Figure 3

Original recordings demonstrating typical effect of 17α-E2 on uterine contractions. The inhibitory effect of 17α-E2 on spontaneous contractility was not blocked by preincubation with inhibitors of transcription, 10 μM actinomycin D (A) and protein synthesis, 100 μM cycloheximide (B) or antiestrogens, 1 μM tamoxifen or 1 μM ICI 182,780 (C and D, respectively). The vehicle utilized to add each compound, absolute ethanol (ETOH 0.1%), did not affect (P > 0.05) the spontaneous contractility (E). KCl-induced contraction was inhibited by addition of 5 μM noradrenaline (NA), which was antagonized by preincubation with β₂-adrenoceptor antagonist, 20 μM propranolol (P), while 17α-E2-induced relaxation was not antagonized by P (F).
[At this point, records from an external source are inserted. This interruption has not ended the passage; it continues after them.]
Lemma wf_guard_of cs : Forall wf_input cs → wf_guard (guard_of cs).
Proof.
  intros [|c cs' Hc Hcs]; [done|]. split; [by apply wf_input_cond|].
  apply Forall_fmap. eapply Forall_impl; [exact Hcs|]. apply wf_input_cond.
Qed.

Lemma wf_part_of t : wf_tier t → wf_part (part_of t).
Proof. intros (_ & Hl & Hc & _ & Hi). split; [by apply wf_guard_of|by apply wf_texts_of]. Qed.

Lemma conditions_text cs :
  Forall wf_input cs →
  buildConditionStr cs = match guard_of cs with Some (q, qs) => conds_text q qs | None => [] end.
Proof.
  intros Hcs. unfold buildConditionStr.
  rewrite (list_filter_all _ cs).
  - destruct cs as [|c cs]; [done|]. cbn [map guard_of]. rewrite join_concat. unfold conds_text. f_equal.
    clear. induction cs as [|c' cs IH]; [done|]. cbn [map concat]. by rewrite IH.
  - eapply Forall_impl; [exact Hcs|]. intros c (Hv & Ho & Hx).
    destruct (vars_facts _ Hv) as (_ & _ & ?), (ops_first _ [] Ho) as (x & s & E & _).
    rewrite app_nil_r in E. rewrite E. destruct (var c); [done|]. by destruct (value c).
Qed.

Lemma build_conditions_nil cs : Forall wf_input cs → is_empty (buildConditionStr cs) = true ↔ cs = [].
Proof.
  intros H. rewrite conditions_text by done. destruct H as [|c cs Hc _]; [done|]. split; [|done].
  cbn [guard_of map]. destruct (conds_first (cond_of_input c) (map cond_of_input cs) []) as (x & s & E & _);
    [by apply wf_input_cond|]. rewrite app_nil_r in E. by rewrite E.
Qed.

Lemma part_text_of t :
  wf_tier t →
  part_text (part_of t) =
    (if is_empty (buildConditionStr (conditions t)) then [] else buildConditionStr (conditions t) ++ js " ? ")
    ++ tier_text (label t) t.
Proof.
  intros (_ & _ & Hc & _ & Hi). unfold part_text, part_of. cbn [fst snd]. rewrite <-tier_text_eq by done. f_equal.
  destruct (is_empty _) eqn:E.
  - apply build_conditions_nil in E as ->; done.
  - rewrite conditions_text in * by done. by destruct (guard_of (conditions t)) as [[q qs]|].
Qed.

Lemma or_str_id a b : a ≠ [] → or_str a b = a.
Proof. by destruct a. Qed.

Lemma tier_parts_text i t ts :
  Forall wf_tier (t :: ts) → guarded (t :: ts) →
  join (js " : ") (tier_parts i (t :: ts)) = part_text (part_of t) ++ later_text (map part_of ts) [].
Proof.
  intros Hall. inversion Hall as [|? ? Ht Hts]; subst. clear Hall. revert i t Ht.
  induction Hts as [|t' ts Ht' _ IH]; intros i t Ht Hg.
  - cbn [tier_parts length Nat.ltb Nat.leb andb join map later_text]. simpl in Hg. rewrite part_text_of by done.
    rewrite Hg. cbn [app]. rewrite app_nil_r, or_str_id; [done|apply Ht].
  - destruct Hg as [Hne Hg]. specialize (IH (S i) t' Ht' Hg).
    change (tier_parts i (t :: t' :: ts)) with
      ((if negb (is_empty (buildConditionStr (conditions t)))
        then buildConditionStr (conditions t) ++ js " ? " ++ tier_text (or_str (label t) (js "tier_" ++ Z_to_str (Z.of_nat (i + 1)))) t
        else tier_text (or_str (label t) (js "tier_" ++ Z_to_str (Z.of_nat (i + 1)))) t) :: tier_parts (S i) (t' :: ts)).
    change (join (js " : ") (?a :: tier_parts (S i) (t' :: ts))) with (a ++ js " : " ++ join (js " : ") (tier_parts (S i) (t' :: ts))).
    rewrite IH, (part_text_of t) by done. cbn [map later_text].
    rewrite or_str_id by apply Ht.
    destruct (is_empty _) eqn:E; [apply build_conditions_nil in E; [done|apply Ht]|]. cbn [negb]. by rewrite <-!app_assoc.
Qed.

(** ** Reading a part back *)

Lemma texts_below n k x : (n < k)%nat → cap n (texts_caps k x) = None.
Proof.
  intros Hn. unfold texts_caps, tokens_caps. rewrite !cap_app.
  destruct x as [l [w|] [t|]]; cbn [x_tokens x_call x_label call_caps cap];
    rewrite ?cap_app, ?cap_opt_below by lia; cbn [cap];
    by rewrite !(proj2 (Nat.eqb_neq _ n)) by lia.
Qed.

Lemma part_captured t : captured (part_caps (part_of t)) 2 (texts_of (label t) t).
Proof.
  apply texts_captured. intros n Hn. unfold part_of. cbn [fst].
  destruct (guard_of _) as [[q qs]|]; [|done]. cbn [cap]. by rewrite (proj2 (Nat.eqb_neq 1 n)) by lia.
Qed.

Lemma captured_costs m k t : captured m k (texts_of (label t) t) → has_costs m k = true.
Proof.
  intros [_ Hc Hi _ _]. unfold has_costs. rewrite Hc, Hi. cbn [texts_of x_call x_tokens].
  unfold written, has_tokens. by destruct (nonzero (per_call_cost t)), (existsb _ _).
Qed.

Lemma part_conditions t :
  wf_tier t → map input_of (parse_conditions simple_var (grp 1 (part_caps (part_of t)))) = conditions t.
Proof.
  intros (_ & _ & _ & _ & Hi). unfold grp, part_caps, part_of. rewrite cap_app, texts_below by lia. cbn [fst snd].
  unfold guard_of. destruct Hi as [|c cs Hc Hcs]; [done|]. cbn [map cap Nat.eqb default from_option].
  unfold Datatypes.id. rewrite parse_conds; [|by apply wf_input_cond|].
  - change (cond_of_input c :: map cond_of_input cs) with (map cond_of_input (c :: cs)).
    rewrite !map_map. assert (Forall wf_input (c :: cs)) as Hall by by constructor. clear -Hall.
    induction Hall as [|d l Hd _ IH]; [done|]. cbn [map]. by rewrite IH, input_back.
  - apply Forall_fmap. eapply Forall_impl; [exact Hcs|]. apply wf_input_cond.
Qed.

Lemma read_part t : wf_tier t → read_tier (part_caps (part_of t)) = Some t.
Proof.
  intros Ht. unfold read_tier. rewrite (captured_costs _ _ t) by apply part_captured.
  rewrite part_conditions by done. f_equal. apply captured_tier_back; [apply part_captured|apply Ht..].
Qed.

Lemma read_parts ts : Forall wf_tier ts → omap read_tier (map part_caps (map part_of ts)) = ts.
Proof. induction 1 as [|t ts Ht _ IH]; [done|]. cbn [map omap list_omap]. rewrite read_part by done. by f_equal. Qed.

Lemma normalize_tier_id t : Forall cost_ok (all_costs t) → normalizeVisualTier (as_partial t) = t.
Proof.
  intros H. unfold all_costs, extra_costs in H. cbn [app] in H.
  repeat (apply Forall_cons in H as [?%or_zero_ok H]).
  unfold normalizeVisualTier.
  change (extra "cache_read_unit_cost" (as_partial t)) with (Some (cache_read_unit_cost t)).
  change (extra "cache_create_unit_cost" (as_partial t)) with (Some (cache_create_unit_cost t)).
  change (extra "cache_create_1h_unit_cost" (as_partial t)) with (Some (cache_create_1h_unit_cost t)).
  change (extra "image_unit_cost" (as_partial t)) with (Some (image_unit_cost t)).
  change (extra "image_output_unit_cost" (as_partial t)) with (Some (image_output_unit_cost t)).
  change (extra "audio_input_unit_cost" (as_partial t)) with (Some (audio_input_unit_cost t)).
  change (extra "audio_output_unit_cost" (as_partial t)) with (Some (audio_output_unit_cost t)).
  unfold cost, as_partial. cbn [p_label p_conditions p_input p_output p_per_call default from_option].
  unfold Datatypes.id. repeat match goal with H : or_zero _ = _ |- _ => rewrite H; clear H end.
  by destruct t.
Qed.

Lemma normalize_config_id ts : ts ≠ [] → Forall wf_tier ts → normalizeVisualConfig (Some ts) = ts.
Proof.
  intros Hne H. unfold normalizeVisualConfig. destruct ts as [|t ts]; [done|].
  induction H as [|t' l Ht _ IH]; [done|]. cbn [map]. rewrite normalize_tier_id by apply Ht. f_equal.
  destruct l; [done|]. by apply IH.
Qed.

(** Texts that start like a part have no version prefix. *)
Lemma part_first t s : wf_tier t → ∃ x r, part_text (part_of t) ++ s = x :: r ∧ starter x.
Proof.
  intros Ht. apply wf_part_of in Ht as [Hg Hx]. unfold part_text, part_of, starter in *. cbn [fst snd] in *.
  destruct (guard_of _) as [[q qs]|]; cbn [guard_text].
  - rewrite <-!app_assoc. destruct (conds_first q qs (js " ? " ++ texts_text (texts_of (label t) t) ++ s)) as (x & r & -> & Hx');
      [apply Hg|]. exists x, r. naive_solver.
  - eexists _, _. split; [reflexivity|]. auto.
Qed.

Lemma no_version x r : starter x → version_body (x :: r) = x :: r.
Proof.
  intros Hx. unfold version_body, version_re. rewrite match_full_none; [done|].
  intros c (w1 & w2 & c1 & E & [-> _]%parses_lit & _)%parses_seq. injection E as -> _. unfold starter in Hx. lia.
Qed.

Lemma not_single t s :
  wf_tier t → conditions t ≠ [] → match_re (full (tier_re 1)) (part_text (part_of t) ++ s) = None.
Proof.
  intros Ht Hne. apply match_full_none. intros c H. apply wf_part_of in Ht as [Hg _].
  apply (parses_before _ _ _ _ _ _ (λ _, True)) in H; [|done].
  apply before_tier in H as [r E]. unfold part_text, part_of in *. cbn [fst snd] in *.
  unfold guard_of in *. destruct (conditions t) as [|d ds]; [done|]. cbn [map guard_text wf_guard] in *.
  rewrite <-!app_assoc in E.
  destruct (conds_first (cond_of_input d) (map cond_of_input ds) (js " ? " ++ texts_text (texts_of (label t) t) ++ s))
    as (x & s1 & E1 & Hx); [apply Hg|]. rewrite app_nil_r, E1 in E.
  injection E as -> _. lia.
Qed.

Lemma read_many t ts tail :
  Forall wf_tier (t :: ts) → conditions t ≠ [] → (∀ b, search visual_re b tail = None) →
  generateExprFromVisualConfig (Some (t :: ts)) = part_text (part_of t) ++ later_text (map part_of ts) tail →
  tryParseVisualConfig (generateExprFromVisualConfig (Some (t :: ts))) = Some (t :: ts).
Proof.
  intros Hall Hne Htail E. pose proof Hall as [Ht Hts]%Forall_cons. unfold tryParseVisualConfig.
  pose proof E as E'. destruct (part_first t (later_text (map part_of ts) tail) Ht) as (x & r & Ex & Hx).
  rewrite E, Ex. cbn [is_empty]. rewrite no_version by done. rewrite <-Ex, not_single by done. cbn [mbind option_bind].
  rewrite exec_parts; [|by apply wf_part_of| |done].
  - change (part_of t :: map part_of ts) with (map part_of (t :: ts)). rewrite read_parts by done.
    cbn beta iota zeta. rewrite normalize_config_id by done. rewrite decide_True; [done|].
    exact (f_equal strip_ws E).
  - apply Forall_fmap. eapply Forall_impl; [exact Hts|]. apply wf_part_of.
Qed.

Lemma read_single t :
  wf_tier t → conditions t = [] → tryParseVisualConfig (tier_text (label t) t) = Some [t].
Proof.
  intros Ht Hc. pose proof Ht as (_ & Hl & Hcost & Hm & _). unfold tryParseVisualConfig.
  rewrite tier_text_eq by done. set (x := texts_of (label t) t).
  assert (∃ r, texts_text x = 116 :: r) as [r Er] by by eexists. rewrite Er. cbn [is_empty].
  rewrite no_version by (unfold starter; auto). rewrite <-Er.
  rewrite (match_full_reads _ _ (texts_caps 1 x)) by by apply reads_tier, wf_texts_of.
  cbn [mbind option_bind].
  assert (captured (texts_caps 1 x) 1 x) as Hx.
  { rewrite <-(app_nil_r (texts_caps 1 x)). by apply texts_captured. }
  rewrite (captured_costs _ _ t) by done. rewrite <-Hc, captured_tier_back by done.
  rewrite normalize_config_id; [done|done|by constructor].
Qed.

Lemma config_read_back cfg :
  cfg ≠ [] → wf_config cfg → tryParseVisualConfig (generateExprFromVisualConfig (Some cfg)) = Some cfg.
Proof.
  intros Hne [Hall Hg]. destruct cfg as [|t [|t' ts]]; [done| |].
  - apply Forall_cons in Hall as [Ht _]. destruct (decide (conditions t = [])) as [Hc|Hc].
    + cbn [generateExprFromVisualConfig]. rewrite Hc. cbn [is_empty]. rewrite or_str_id by apply Ht.
      by apply read_single.
    + apply (read_many t [] (js " : p * 0 + c * 0")); [by constructor|done|by intros b; vm_compute|].
      cbn [generateExprFromVisualConfig map later_text]. rewrite part_text_of, or_str_id by (done || apply Ht).
      destruct (is_empty _) eqn:E; [by apply build_conditions_nil in E; [|apply Ht]|]. by rewrite <-!app_assoc.
  - apply (read_many t (t' :: ts) []); [done|by destruct Hg|done|]. by apply tier_parts_text.
Qed.

(** C7. What the tier editor writes it reads back: a configuration whose tiers
    have labels without quotation marks and costs that print and read exactly,
    all but the last guarded by conditions, is the one its own expression
    parses to. *)
Theorem visual_config_roundtrip (cfg : VisualConfig) (Hne : cfg ≠ []) (Hwf : wf_config cfg) :
  tryParseVisualConfig (generateExprFromVisualConfig (Some cfg)) = Some cfg.
Proof. by apply config_read_back. Qed.

(** *** A sample *)

Definition sample_tier (l : string) (cs : list TierConditionInput) (call i o cr cc1h : string) : VisualTier :=
  let n s := str_to_num (js s) in
  MkVisual (js l) cs (n i) (n o) (n call) (if decide (cc1h = "0"%string) then CACHE_MODE_GENERIC else CACHE_MODE_TIMED)
    (n cr) num_zero (n cc1h) num_zero num_zero num_zero num_zero.

Definition sample_config : VisualConfig :=
  [sample_tier "short" [MkInput (js "len") (js "<") (VNum (num_of_Z 32000)); MkInput (js "c") (js "<=") (VNum (num_of_Z 4096))]
     "0" "1.25" "10" "0.125" "0";
   sample_tier "long" [MkInput (js "len") (js "<") (VNum (num_of_Z 200000))] "0.01" "2.5" "15" "0.25" "5e-7";
   sample_tier "flat" [] "0.04" "0" "0" "0" "0"].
The relaxing efficacy of estrogen was not modified in tissues pretreated with these blocking agents. The calcium-induced contraction at 1 mM (Ca²⁺) in tissues previously depolarized by high potassium-calcium free solution (KCl-Ca²⁺φ) was notably prevented by 17α-E2 (G). The solid black line indicates the incubation time with 17α-E2 at 89.39 μM. Note the contraction recovery after washout (represented by the black circles), showing that the estrogen effect was reversible.